Content starts
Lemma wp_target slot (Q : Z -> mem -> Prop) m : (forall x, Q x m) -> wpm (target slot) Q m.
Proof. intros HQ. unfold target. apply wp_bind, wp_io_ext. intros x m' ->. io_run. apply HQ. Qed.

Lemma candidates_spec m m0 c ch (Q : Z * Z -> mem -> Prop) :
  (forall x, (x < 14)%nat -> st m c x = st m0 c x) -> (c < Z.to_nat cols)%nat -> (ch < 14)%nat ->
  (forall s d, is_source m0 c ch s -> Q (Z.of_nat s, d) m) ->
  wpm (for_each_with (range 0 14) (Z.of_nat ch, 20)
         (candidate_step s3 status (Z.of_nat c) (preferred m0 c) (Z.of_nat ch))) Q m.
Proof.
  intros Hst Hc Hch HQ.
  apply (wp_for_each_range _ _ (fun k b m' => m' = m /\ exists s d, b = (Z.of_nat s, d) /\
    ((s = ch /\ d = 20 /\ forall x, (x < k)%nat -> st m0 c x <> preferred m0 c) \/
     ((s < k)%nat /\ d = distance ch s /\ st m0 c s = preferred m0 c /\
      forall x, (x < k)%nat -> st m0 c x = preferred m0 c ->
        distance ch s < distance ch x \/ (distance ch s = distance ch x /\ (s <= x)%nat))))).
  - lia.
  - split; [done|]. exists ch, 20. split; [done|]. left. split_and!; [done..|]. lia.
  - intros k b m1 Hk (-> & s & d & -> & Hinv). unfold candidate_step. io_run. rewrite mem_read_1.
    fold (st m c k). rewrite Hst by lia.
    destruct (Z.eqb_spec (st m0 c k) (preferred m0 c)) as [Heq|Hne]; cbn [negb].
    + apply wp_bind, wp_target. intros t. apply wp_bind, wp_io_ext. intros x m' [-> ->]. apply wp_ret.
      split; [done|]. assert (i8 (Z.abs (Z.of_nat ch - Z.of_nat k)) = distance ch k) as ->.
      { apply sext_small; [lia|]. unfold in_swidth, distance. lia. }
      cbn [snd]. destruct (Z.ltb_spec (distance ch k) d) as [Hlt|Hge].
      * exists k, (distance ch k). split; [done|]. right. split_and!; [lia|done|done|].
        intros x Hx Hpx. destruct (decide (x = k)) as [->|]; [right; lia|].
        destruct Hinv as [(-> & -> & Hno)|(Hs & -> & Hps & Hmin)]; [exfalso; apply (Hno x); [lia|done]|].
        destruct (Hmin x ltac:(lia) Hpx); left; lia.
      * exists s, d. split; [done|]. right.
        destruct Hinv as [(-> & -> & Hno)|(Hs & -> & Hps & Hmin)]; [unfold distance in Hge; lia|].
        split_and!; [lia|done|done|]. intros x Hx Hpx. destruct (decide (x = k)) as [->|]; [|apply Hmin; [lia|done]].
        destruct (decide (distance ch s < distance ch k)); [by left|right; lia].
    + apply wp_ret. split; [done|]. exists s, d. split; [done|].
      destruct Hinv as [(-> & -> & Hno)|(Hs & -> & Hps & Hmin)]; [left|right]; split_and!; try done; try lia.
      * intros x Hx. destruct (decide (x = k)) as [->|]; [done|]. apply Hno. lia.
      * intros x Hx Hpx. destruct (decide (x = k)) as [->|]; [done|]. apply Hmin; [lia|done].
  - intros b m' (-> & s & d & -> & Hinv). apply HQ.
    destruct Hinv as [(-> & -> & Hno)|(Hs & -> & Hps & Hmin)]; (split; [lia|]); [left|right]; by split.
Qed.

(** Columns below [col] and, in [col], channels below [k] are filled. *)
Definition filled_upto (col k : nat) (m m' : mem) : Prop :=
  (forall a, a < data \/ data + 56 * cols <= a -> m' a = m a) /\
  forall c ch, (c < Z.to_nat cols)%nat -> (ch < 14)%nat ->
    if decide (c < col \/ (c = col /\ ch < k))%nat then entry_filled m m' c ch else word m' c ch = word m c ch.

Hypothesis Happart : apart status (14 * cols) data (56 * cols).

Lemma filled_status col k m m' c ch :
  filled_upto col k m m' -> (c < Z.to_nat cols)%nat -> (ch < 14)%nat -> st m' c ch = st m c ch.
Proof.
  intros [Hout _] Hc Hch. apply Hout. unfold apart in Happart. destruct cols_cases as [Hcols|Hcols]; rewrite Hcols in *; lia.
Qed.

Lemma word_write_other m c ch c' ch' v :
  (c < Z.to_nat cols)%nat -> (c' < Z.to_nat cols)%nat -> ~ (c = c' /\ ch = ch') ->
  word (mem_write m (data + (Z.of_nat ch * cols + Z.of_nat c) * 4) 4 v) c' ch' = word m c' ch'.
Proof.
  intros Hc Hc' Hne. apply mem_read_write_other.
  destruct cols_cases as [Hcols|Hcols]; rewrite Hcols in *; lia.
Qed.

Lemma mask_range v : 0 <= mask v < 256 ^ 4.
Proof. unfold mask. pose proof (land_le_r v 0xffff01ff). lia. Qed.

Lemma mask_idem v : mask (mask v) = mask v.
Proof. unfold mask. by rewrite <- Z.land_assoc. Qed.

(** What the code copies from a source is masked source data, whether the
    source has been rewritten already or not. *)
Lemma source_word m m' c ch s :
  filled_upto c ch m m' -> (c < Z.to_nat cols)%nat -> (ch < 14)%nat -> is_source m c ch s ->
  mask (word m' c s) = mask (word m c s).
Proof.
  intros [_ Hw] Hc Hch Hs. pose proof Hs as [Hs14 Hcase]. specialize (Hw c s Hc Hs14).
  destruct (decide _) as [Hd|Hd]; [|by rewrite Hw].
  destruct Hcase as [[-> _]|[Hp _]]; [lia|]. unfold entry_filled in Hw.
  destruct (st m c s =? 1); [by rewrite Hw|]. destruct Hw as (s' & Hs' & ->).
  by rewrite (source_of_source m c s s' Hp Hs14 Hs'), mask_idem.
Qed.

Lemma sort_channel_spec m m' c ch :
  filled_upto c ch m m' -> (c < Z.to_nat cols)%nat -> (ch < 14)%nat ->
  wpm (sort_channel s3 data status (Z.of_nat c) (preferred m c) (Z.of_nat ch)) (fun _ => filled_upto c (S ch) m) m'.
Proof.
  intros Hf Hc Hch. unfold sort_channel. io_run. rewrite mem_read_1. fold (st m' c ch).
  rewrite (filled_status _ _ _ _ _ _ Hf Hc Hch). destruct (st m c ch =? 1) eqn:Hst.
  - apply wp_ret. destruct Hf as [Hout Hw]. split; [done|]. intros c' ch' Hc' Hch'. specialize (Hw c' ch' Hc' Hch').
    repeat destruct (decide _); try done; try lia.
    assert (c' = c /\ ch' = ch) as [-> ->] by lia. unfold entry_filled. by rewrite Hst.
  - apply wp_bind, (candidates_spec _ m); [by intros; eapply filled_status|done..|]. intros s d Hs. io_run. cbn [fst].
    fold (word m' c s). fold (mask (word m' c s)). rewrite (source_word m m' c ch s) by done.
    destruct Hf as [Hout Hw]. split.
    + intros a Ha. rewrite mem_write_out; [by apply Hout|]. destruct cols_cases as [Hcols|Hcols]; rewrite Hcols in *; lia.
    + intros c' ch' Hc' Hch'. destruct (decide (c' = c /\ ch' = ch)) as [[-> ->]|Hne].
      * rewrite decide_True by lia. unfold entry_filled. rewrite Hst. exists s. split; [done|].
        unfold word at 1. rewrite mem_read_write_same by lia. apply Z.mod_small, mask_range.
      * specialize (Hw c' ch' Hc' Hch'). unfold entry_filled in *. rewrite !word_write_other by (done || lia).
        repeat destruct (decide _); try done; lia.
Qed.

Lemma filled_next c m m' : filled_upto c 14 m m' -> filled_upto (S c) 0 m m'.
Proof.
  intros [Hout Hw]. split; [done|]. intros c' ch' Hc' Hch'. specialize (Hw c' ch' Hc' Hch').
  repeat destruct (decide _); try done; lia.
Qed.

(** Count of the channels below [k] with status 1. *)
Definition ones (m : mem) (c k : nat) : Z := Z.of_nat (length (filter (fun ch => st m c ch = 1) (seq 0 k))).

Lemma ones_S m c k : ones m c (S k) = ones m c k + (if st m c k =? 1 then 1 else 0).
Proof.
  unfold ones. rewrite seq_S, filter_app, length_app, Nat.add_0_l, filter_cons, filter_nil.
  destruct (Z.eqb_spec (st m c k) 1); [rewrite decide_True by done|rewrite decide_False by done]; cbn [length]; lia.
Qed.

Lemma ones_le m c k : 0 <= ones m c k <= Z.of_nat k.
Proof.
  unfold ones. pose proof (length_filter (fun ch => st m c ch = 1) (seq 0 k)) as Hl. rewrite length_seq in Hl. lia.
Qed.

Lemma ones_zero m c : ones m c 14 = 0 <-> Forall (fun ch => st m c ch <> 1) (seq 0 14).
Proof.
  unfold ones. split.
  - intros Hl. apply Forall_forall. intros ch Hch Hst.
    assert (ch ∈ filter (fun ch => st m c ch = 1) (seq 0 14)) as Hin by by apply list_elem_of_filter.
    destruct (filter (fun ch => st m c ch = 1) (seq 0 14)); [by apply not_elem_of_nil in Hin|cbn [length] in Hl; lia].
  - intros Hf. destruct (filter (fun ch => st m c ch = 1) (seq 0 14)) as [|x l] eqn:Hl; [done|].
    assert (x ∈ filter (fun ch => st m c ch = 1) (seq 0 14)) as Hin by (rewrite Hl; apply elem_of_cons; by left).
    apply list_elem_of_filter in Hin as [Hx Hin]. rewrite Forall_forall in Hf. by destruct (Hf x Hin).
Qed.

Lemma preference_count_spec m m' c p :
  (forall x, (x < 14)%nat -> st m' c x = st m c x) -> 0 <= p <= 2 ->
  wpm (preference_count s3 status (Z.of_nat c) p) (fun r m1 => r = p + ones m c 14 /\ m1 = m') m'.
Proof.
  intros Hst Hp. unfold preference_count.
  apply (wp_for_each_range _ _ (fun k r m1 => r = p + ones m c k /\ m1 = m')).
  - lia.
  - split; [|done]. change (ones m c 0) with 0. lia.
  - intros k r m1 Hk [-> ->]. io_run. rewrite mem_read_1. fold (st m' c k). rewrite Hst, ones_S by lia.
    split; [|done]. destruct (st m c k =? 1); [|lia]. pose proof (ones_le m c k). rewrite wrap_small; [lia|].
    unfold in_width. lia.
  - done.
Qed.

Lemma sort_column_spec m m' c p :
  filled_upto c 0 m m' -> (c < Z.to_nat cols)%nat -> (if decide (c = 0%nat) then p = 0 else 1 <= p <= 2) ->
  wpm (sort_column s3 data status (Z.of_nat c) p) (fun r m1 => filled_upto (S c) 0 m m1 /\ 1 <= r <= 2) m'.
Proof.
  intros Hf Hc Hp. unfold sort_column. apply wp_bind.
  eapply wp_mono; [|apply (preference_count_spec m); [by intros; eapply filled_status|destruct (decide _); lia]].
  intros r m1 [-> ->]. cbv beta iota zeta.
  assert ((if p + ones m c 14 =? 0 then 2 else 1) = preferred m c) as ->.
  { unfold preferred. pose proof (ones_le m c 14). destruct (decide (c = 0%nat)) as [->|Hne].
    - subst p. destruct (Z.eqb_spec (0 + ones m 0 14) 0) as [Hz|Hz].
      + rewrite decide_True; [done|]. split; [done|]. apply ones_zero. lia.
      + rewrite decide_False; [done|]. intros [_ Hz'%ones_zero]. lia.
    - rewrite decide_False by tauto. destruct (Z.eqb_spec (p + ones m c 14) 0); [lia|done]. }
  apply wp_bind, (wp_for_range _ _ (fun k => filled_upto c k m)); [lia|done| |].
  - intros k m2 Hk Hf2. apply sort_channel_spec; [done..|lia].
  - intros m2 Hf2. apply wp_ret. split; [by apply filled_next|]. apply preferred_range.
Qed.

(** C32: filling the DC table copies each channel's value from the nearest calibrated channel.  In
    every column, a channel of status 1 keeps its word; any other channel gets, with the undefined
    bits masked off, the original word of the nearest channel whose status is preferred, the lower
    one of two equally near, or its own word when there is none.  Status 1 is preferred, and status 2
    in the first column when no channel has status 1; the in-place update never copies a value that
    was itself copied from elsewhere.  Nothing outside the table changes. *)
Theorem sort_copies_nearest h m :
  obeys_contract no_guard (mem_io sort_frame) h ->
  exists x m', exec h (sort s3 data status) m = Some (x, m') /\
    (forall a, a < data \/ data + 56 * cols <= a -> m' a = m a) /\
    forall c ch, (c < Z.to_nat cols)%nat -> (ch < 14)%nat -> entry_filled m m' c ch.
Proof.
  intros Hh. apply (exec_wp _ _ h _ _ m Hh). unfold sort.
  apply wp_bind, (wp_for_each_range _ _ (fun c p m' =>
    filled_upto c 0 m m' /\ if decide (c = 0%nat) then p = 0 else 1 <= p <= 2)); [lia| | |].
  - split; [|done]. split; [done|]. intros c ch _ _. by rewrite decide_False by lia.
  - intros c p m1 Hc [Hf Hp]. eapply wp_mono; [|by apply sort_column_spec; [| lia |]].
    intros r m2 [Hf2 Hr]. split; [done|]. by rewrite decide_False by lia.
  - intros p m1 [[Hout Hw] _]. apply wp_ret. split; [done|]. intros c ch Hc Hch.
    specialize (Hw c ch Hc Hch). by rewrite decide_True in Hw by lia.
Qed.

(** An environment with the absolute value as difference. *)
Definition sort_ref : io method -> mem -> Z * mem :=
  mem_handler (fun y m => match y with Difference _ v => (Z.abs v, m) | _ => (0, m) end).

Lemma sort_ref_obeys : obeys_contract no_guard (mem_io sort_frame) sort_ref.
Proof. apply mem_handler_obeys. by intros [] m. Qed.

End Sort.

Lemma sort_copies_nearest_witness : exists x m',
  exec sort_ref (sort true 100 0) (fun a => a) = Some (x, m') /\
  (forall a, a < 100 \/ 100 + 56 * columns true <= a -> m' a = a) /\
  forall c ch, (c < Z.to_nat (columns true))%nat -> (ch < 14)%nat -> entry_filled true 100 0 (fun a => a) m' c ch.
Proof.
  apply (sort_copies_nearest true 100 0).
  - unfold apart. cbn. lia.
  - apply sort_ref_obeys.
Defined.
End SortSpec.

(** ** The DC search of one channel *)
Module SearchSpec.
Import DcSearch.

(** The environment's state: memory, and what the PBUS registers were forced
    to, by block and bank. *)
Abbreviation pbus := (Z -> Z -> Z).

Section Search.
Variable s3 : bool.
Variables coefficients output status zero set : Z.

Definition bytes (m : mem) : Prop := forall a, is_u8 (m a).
Content ends
What is needed is each line from the records with the word "then" in it.

-- TASK SOLUTION --
    if decide (c < col \/ (c = col /\ ch < k))%nat then entry_filled m m' c ch else word m' c ch = word m c ch.
Lemma ones_S m c k : ones m c (S k) = ones m c k + (if st m c k =? 1 then 1 else 0).
  filled_upto c 0 m m' -> (c < Z.to_nat cols)%nat -> (if decide (c = 0%nat) then p = 0 else 1 <= p <= 2) ->
  assert ((if p + ones m c 14 =? 0 then 2 else 1) = preferred m c) as ->.
    filled_upto c 0 m m' /\ if decide (c = 0%nat) then p = 0 else 1 <= p <= 2)); [lia| | |].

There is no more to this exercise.